• [About this task]
In the records that follow, the lines from the one containing "match parts with" to the one containing "db height retain_height);", inclusive, are to be given again exactly.

+--

Definition liveness_event (msg : LivenessMsg.t) : EngineEvent.t :=
  match msg with
  | LivenessMsg.Vote vote => EngineEvent.RepublishVote vote
  | LivenessMsg.PolkaCertificate certificate => EngineEvent.PolkaCertificate certificate
  | LivenessMsg.SkipRoundCertificate certificate => EngineEvent.SkipRoundCertificate certificate
  end.

Definition decided (certificate : CommitCertificate.t) (extensions : VoteExtensions.t) : EM unit :=
  state ← get_state;
  _ ← assert_m (negb (bool_decide (certificate.(CommitCertificate.commit_signatures) = [])))
        "assertion failed: !certificate.commit_signatures.is_empty()";
  _ ← wal_flush state.(phase);
  _ ← tx_event (EngineEvent.Decided certificate);
  _ ← cast (EngineCall.Host (HostCall.Decided certificate extensions));
  sync_cast (SyncMsg.Decided certificate.(CommitCertificate.height)).

(** What the host's answer to [Decided] is forwarded as. *)
Definition forward_next (next : Next.t) : EngineMsg.t :=
  match next with
  | Next.Start h vs => EngineMsg.StartHeight h vs
  | Next.Restart h vs => EngineMsg.RestartHeight h vs
  end.

Definition invalid_sync_value (peer : PeerId) (height : Height) (e : Error) : EM unit :=
  match e with
  | InvalidCommitCertificate certificate _ =>
      sync_cast (SyncMsg.InvalidValue peer certificate.(CommitCertificate.height))
  | _ => sync_cast (SyncMsg.ValueProcessingError peer height)
  end.

Definition valid_sync_value (value : ValueResponse.t) (proposer : Address) : EM unit :=
  when config.(EngineConfig.sync)
    (cast (EngineCall.Host (HostCall.ProcessSyncedValue
       value.(ValueResponse.certificate).(CommitCertificate.height)
       value.(ValueResponse.certificate).(CommitCertificate.round) proposer
       value.(ValueResponse.value_bytes)))).

(** What the host's answer to [ProcessSyncedValue] is forwarded as, and what is
    sent to the sync actor on the way. *)
Definition forward_synced_value (value : ValueResponse.t) (proposed : ProposedValue.t)
    : option SyncMsg.t * EngineMsg.t :=
  (if bool_decide (proposed.(ProposedValue.validity) = Validity.Invalid) ||
      negb (bool_decide (value_id proposed.(ProposedValue.value)
                         = value.(ValueResponse.certificate).(CommitCertificate.value_id)))
   then Some (SyncMsg.InvalidValue value.(ValueResponse.peer)
                value.(ValueResponse.certificate).(CommitCertificate.height))
   else None,
   EngineMsg.ReceivedProposedValue proposed ValueOrigin.Sync).

(** An effect that resumes with [Resume::Continue]. *)
Definition continue_after (m : EM unit) : EM Resume := _ ← m; mret Resume_Continue.
Lemma height_body fuel replay msg :
  later_msg msg -> keeps_height (ConsensusActor.handle_body config fuel replay msg).
Proof using Hfresh Hany Hrunning laws ext_laws proposer_laws.
  intros Hm. destruct msg as [h' vs'|event|elapsed|value|value origin|h' vs'| |id peer [start values]];
    cbn [ConsensusActor.handle_body].
  - apply Nat.eqb_eq in Hm. rewrite Hm. apply height_fail.
  - by apply height_network_event.
  - intros T s Hs. apply wp_bind, wp_get. cbn [fst snd].
    destruct (TimerScheduler.intercept_timer_msg _ _) as [timers [timeout|]]; apply wp_bind, wp_put; cbn [fst snd].
    + apply height_bind; [apply height_catch, height_timeout_elapsed|intros; apply height_ret|by eapply on_height_frame].
    + apply wp_ret. by eapply on_height_frame.
  - apply height_bind; [by apply height_try_input|]. intros _. by apply height_tell.
  - apply height_bind; [by apply height_tell|]. intros _. by apply height_try_input.
  - apply Nat.eqb_eq in Hm. rewrite Hm. apply height_fail.
  - apply height_get. intros s. by apply height_tell.
  - apply height_sync_values.
Qed.

(** The messages of the buffer, one after the other. *)
Lemma height_replay_buffered turns fuel : keeps_height (ConsensusActor.replay_buffered config turns fuel).
Proof using Hfresh Hany Hrunning laws ext_laws proposer_laws.
  induction turns as [|turns IH]; [by intros T s Hs|]. intros T s Hs. cbn [ConsensusActor.replay_buffered].
  apply wp_bind, wp_get. cbn [fst snd]. unfold MessageBuffer.pop.
  pose proof Hs as (t & Hw & Hl & [Hp Hr Hb]).
  destruct (MessageBuffer.messages (EngineState.msg_buffer s)) as [|msg messages] eqn:Hm; [by apply wp_ret|].
  apply Forall_cons in Hb as [Hmsg Hb].
  apply wp_bind, wp_put. cbn [fst snd]. apply height_bind; [by apply height_catch, height_body|done|].
  by apply on_height_buffer.
Qed.

Lemma height_process_buffered fuel is_restart : keeps_height (ConsensusActor.process_buffered_msgs config fuel is_restart).
Proof using Hfresh Hany Hrunning laws ext_laws proposer_laws.
  apply height_get. intros s0. intros T s Hs. apply wp_bind, wp_get. cbn [fst snd].
  destruct (MessageBuffer.is_empty _); [by apply wp_ret|]. apply wp_bind. apply wp_when; intros _.
  - apply wp_put. cbn [fst snd]. apply height_replay_buffered. apply on_height_buffer; [done|apply Forall_nil_2].
  - cbn [fst snd]. by apply height_replay_buffered.
Qed.

Lemma height_handle fuel msg : later_msg msg -> keeps_height (ConsensusActor.handle config fuel msg).
Proof using Hfresh Hany Hrunning laws ext_laws proposer_laws.
  intros Hm T s Hs. apply wp_bind, wp_get. cbn [fst snd]. destruct (_ && _).
  - apply wp_put. apply on_height_buffer; [done|]. destruct Hs as (t & Hw & Hl & [Hp Hr Hb]).
    unfold MessageBuffer.buffer. cbn. case_match; [|done]. cbn. apply Forall_app. split; [done|]. by apply Forall_singleton.
  - apply height_bind; [by apply height_catch, height_body|intros; apply height_ret|done].
Qed.

End running.

(** ** The start of the height *)

(** Before the height: no effect yet, and the consensus state is the one the
    height starts from. *)
Definition before T (s : EngineState.t) (cs : CState.t) : Prop :=
  s.(EngineState.consensus) = cs /\ link [] T s.

Lemma start_input fuel is_restart T s cs :
  before T s cs -> queues_hold (pending_ok source) cs -> a = CState.address cs -> P = cs.(CState.params) ->
  d0 = Driver.move_to_height cs.(CState.driver) h vs ->
  wp (ConsensusActor.try_input config fuel (ConsensusInput.StartHeight h vs is_restart) s)
    (fun T' x => on_height T' x.1 /\ x.2 = inr tt) T.
Proof using Hfresh laws ext_laws proposer_laws.
  intros [Hc Hl] Hq Ha HP Hd. apply wp_bind, wp_catch, wp_bind, wp_get. cbn [fst snd]. apply wp_bind.
  eapply (wp_process _ _ _ _ _ _ _ link); [intros *; apply handle_effect_carries| |exact Hl|].
  { rewrite Hc. pose proof (start_safe fuel cs h vs is_restart from_certificate source Hq) as Hsafe.
    rewrite <- Ha, <- HP, <- Hd in Hsafe. exact Hsafe. }
  intros t' T' s' [consensus result] Hl' Hw'. cbn [fst snd]. apply wp_bind, wp_get. cbn [fst snd]. apply wp_bind, wp_put.
  cbn [fst snd]. destruct result; (split; [exists t'; split; [done|by eapply link_frame]|done]).
Qed.

End safety.

(** ** The stages of a height *)

Section start.
Context {Ctx : Context} {Ext : VoteExtension} {Provider : SigningProvider} {Part : ProposalPartType}.
Context {Arith : HeightArith} (config : EngineConfig.t).
Context {laws : ContextLaws} {ext_laws : VoteExtensionLaws} {proposer_laws : ProposerLaws}.
Context (h : Height) (vs : ValidatorSet) (cs : CState.t) (from_certificate waiting : SignedVote -> Prop).
Context (Hqueues : queues_hold (pending_ok waiting) cs).
Implicit Types (T : E_trace) (v : SignedVote).

#[local] Abbreviation a := (CState.address cs).
#[local] Abbreviation P := cs.(CState.params).
#[local] Abbreviation d0 := (Driver.move_to_height cs.(CState.driver) h vs).
#[local] Abbreviation wp := (Coroutine.wp True (permitted h vs a P from_certificate waiting) (others vs)).
#[local] Abbreviation stage phases source := (on_height h vs a P d0 from_certificate waiting phases source).
#[local] Abbreviation unstarted phases source :=
  (fun T s => before vs from_certificate waiting phases source T s cs).

(** The log has nothing to replay; the log is replayed; the actor runs. *)
Definition not_recovering (p : Phase.t) : Prop := p <> Phase.Recovering.
Definition recovering (p : Phase.t) : Prop := p = Phase.Recovering.
Definition running (p : Phase.t) : Prop := p = Phase.Running.
Definition replayed (entries : list WalEntry.t) v : Prop :=
  WalEntry.ConsensusMsg (SignedConsensusMsg.Vote v) ∈ entries \/ waiting v.

(** The end of the start: no log is replayed any more. *)
Lemma start_running phases source T T' s :
  stage phases source T s -> (forall t, linked vs waiting t T -> linked vs waiting t T') ->
  stage running any_vote T' (EngineState.set_phase s Phase.Running).
Proof.
  intros (t & Hw & Hl & [Hp Hr Hb]) HT. exists t. split; [by eapply working_source|]. split; [by apply HT|]. by split.
Qed.
(** A proposal of which all parts have arrived: one for a past height is
    dropped, one for a future height kept for later, and one for the current
    height checked, assembled and stored. *)
Definition complete_proposal (parts : Parts) : AM (option ProposedValue.t) :=
  self ← get_state;
  if TestHeight.ltb parts.(ProposalParts.height) self.(AppState.current_height) then mret None
  else if TestHeight.ltb self.(AppState.current_height) parts.(ProposalParts.height) then
    _ ← write (fun db => Db.insert_pending_proposal_parts db parts); mret None
  else
    valid ← lift (validate_proposal_parts self parts);
    match valid with
    | inr _ =>
        value ← assemble_m parts;
        _ ← store_undecided_proposal value;
        mret (Some value)
    | inl _ => mret None
    end.

Definition received_proposal_part (from : PeerId) (part : StreamMessage.t Part) : AM (option ProposedValue.t) :=
  self ← get_state;
  '(streams, parts) ← lift (WholeStreamsMap.insert AppPart.as_init self.(AppState.streams_map) from part);
  _ ← put_state (AppState.set_streams_map self streams);
  match parts with
  | None => mret None
  | Some parts => complete_proposal parts
  end.

Definition get_decided_value (height : TestHeight.t) : AM (option DecidedValue.t) :=
  value ← catch (read (fun db => Db.get_decided_value db height));
  mret (match value with inr value => value | inl _ => None end).

Definition commit (certificate : CommitCertificate.t) (extensions : VoteExtensions.t) : AM unit :=
  let height : TestHeight.t := certificate.(CommitCertificate.height) in
  next ← lift (TestHeight.increment height);
  self ← get_state;
  _ ← put_state (AppState.set_vote_extensions self (<[next := extensions]> self.(AppState.vote_extensions)));
  proposal ← catch (read (fun db =>
    Db.get_undecided_proposal_by_value_id db certificate.(CommitCertificate.value_id)));
  match proposal with
  | inr (Some proposal) =>
      _ ← write (fun db => Db.insert_decided_value db
            (DecidedValue.mk proposal.(ProposedValue.value) certificate));
      let retain_height := TestHeight.new (TestHeight.as_u64 height - HISTORY_LENGTH)%N in
      _ ← write (fun db => Db.prune db height retain_height);
      self ← get_state;
      height ← lift (TestHeight.increment self.(AppState.current_height));
      put_state (AppState.set_current self height Round.Nil)
  | _ => fail "there is no proposal"
  end.

Definition get_previously_built_value (height : TestHeight.t) (round : Round.t)
    : AM (option LocallyProposedValue.t) :=
  proposals ← read (fun db => Db.get_undecided_proposals db height round);
  _ ← assert_m (length proposals <=? 1)%nat "There should be at most one proposal for a given height and round";
  mret ((fun p => LocallyProposedValue.new p.(ProposedValue.height) p.(ProposedValue.round) p.(ProposedValue.value))
          <$> head proposals).

Definition make_value (height : TestHeight.t) : AM TestValue :=
  r ← yield_ (AppCall.GenRange 100 100000);
  let value := match r with AppReply.Number n => n | _ => 100%N end in
  self ← get_state;
  let extensions := default VoteExtensions.default (self.(AppState.vote_extensions) !! height) in
  _ ← put_state (AppState.set_vote_extensions self (delete height self.(AppState.vote_extensions)));
  let messages : list bytes := List.map (fun e => e.2.(SignedMessage.message)) extensions.(VoteExtensions.extensions) in
  mret (mk_value value (concat messages)).

Definition assert_current (height : TestHeight.t) (round : Round.t) : AM unit :=
  self ← get_state;
  _ ← assert_m (bool_decide (height = self.(AppState.current_height))) "assertion `left == right` failed";
  assert_m (bool_decide (round = self.(AppState.current_round))) "assertion `left == right` failed".

Definition create_proposal (height : TestHeight.t) (round : Round.t) : AM ProposedValue.t :=
  _ ← assert_current height round;
  value ← make_value height;
  self ← get_state;
  let proposal := ProposedValue.mk height round Round.Nil self.(AppState.address) value Validity.Valid in
  _ ← store_undecided_proposal proposal;
  mret proposal.

Definition propose_value (height : TestHeight.t) (round : Round.t) : AM LocallyProposedValue.t :=
  _ ← assert_current height round;
  proposal ← create_proposal height round;
  mret (LocallyProposedValue.new proposal.(ProposedValue.height) proposal.(ProposedValue.round)
          proposal.(ProposedValue.value)).

(** ** The loop (app.rs) *)

(** Replies that nobody waits for are logged. *)
Definition reply (c : AppCall.t) : AM unit := _ ← yield_ c; mret tt.

Fixpoint publish_parts (msgs : list (StreamMessage.t Part)) : AM unit :=
  match msgs with
  | [] => mret tt
  | msg :: msgs =>
      r ← yield_ (AppCall.PublishProposalPart msg);
      if AppReply.ok r then publish_parts msgs else fail "channel closed"
  end.

Definition publish_proposal (value : LocallyProposedValue.t) (pol_round : Round.t) : AM unit :=
  self ← get_state;
  msgs ← lift (stream_proposal self value pol_round);
  publish_parts msgs.

Definition validator_set_m (height : TestHeight.t) : AM ValidatorSet :=
  self ← get_state; lift (get_validator_set self height).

+--

• [Problem solution]
  match parts with
  | None => mret None
  | Some parts => complete_proposal parts
  end.

Definition get_decided_value (height : TestHeight.t) : AM (option DecidedValue.t) :=
  value ← catch (read (fun db => Db.get_decided_value db height));
  mret (match value with inr value => value | inl _ => None end).

Definition commit (certificate : CommitCertificate.t) (extensions : VoteExtensions.t) : AM unit :=
  let height : TestHeight.t := certificate.(CommitCertificate.height) in
  next ← lift (TestHeight.increment height);
  self ← get_state;
  _ ← put_state (AppState.set_vote_extensions self (<[next := extensions]> self.(AppState.vote_extensions)));
  proposal ← catch (read (fun db =>
    Db.get_undecided_proposal_by_value_id db certificate.(CommitCertificate.value_id)));
  match proposal with
  | inr (Some proposal) =>
      _ ← write (fun db => Db.insert_decided_value db
            (DecidedValue.mk proposal.(ProposedValue.value) certificate));
      let retain_height := TestHeight.new (TestHeight.as_u64 height - HISTORY_LENGTH)%N in
      _ ← write (fun db => Db.prune db height retain_height);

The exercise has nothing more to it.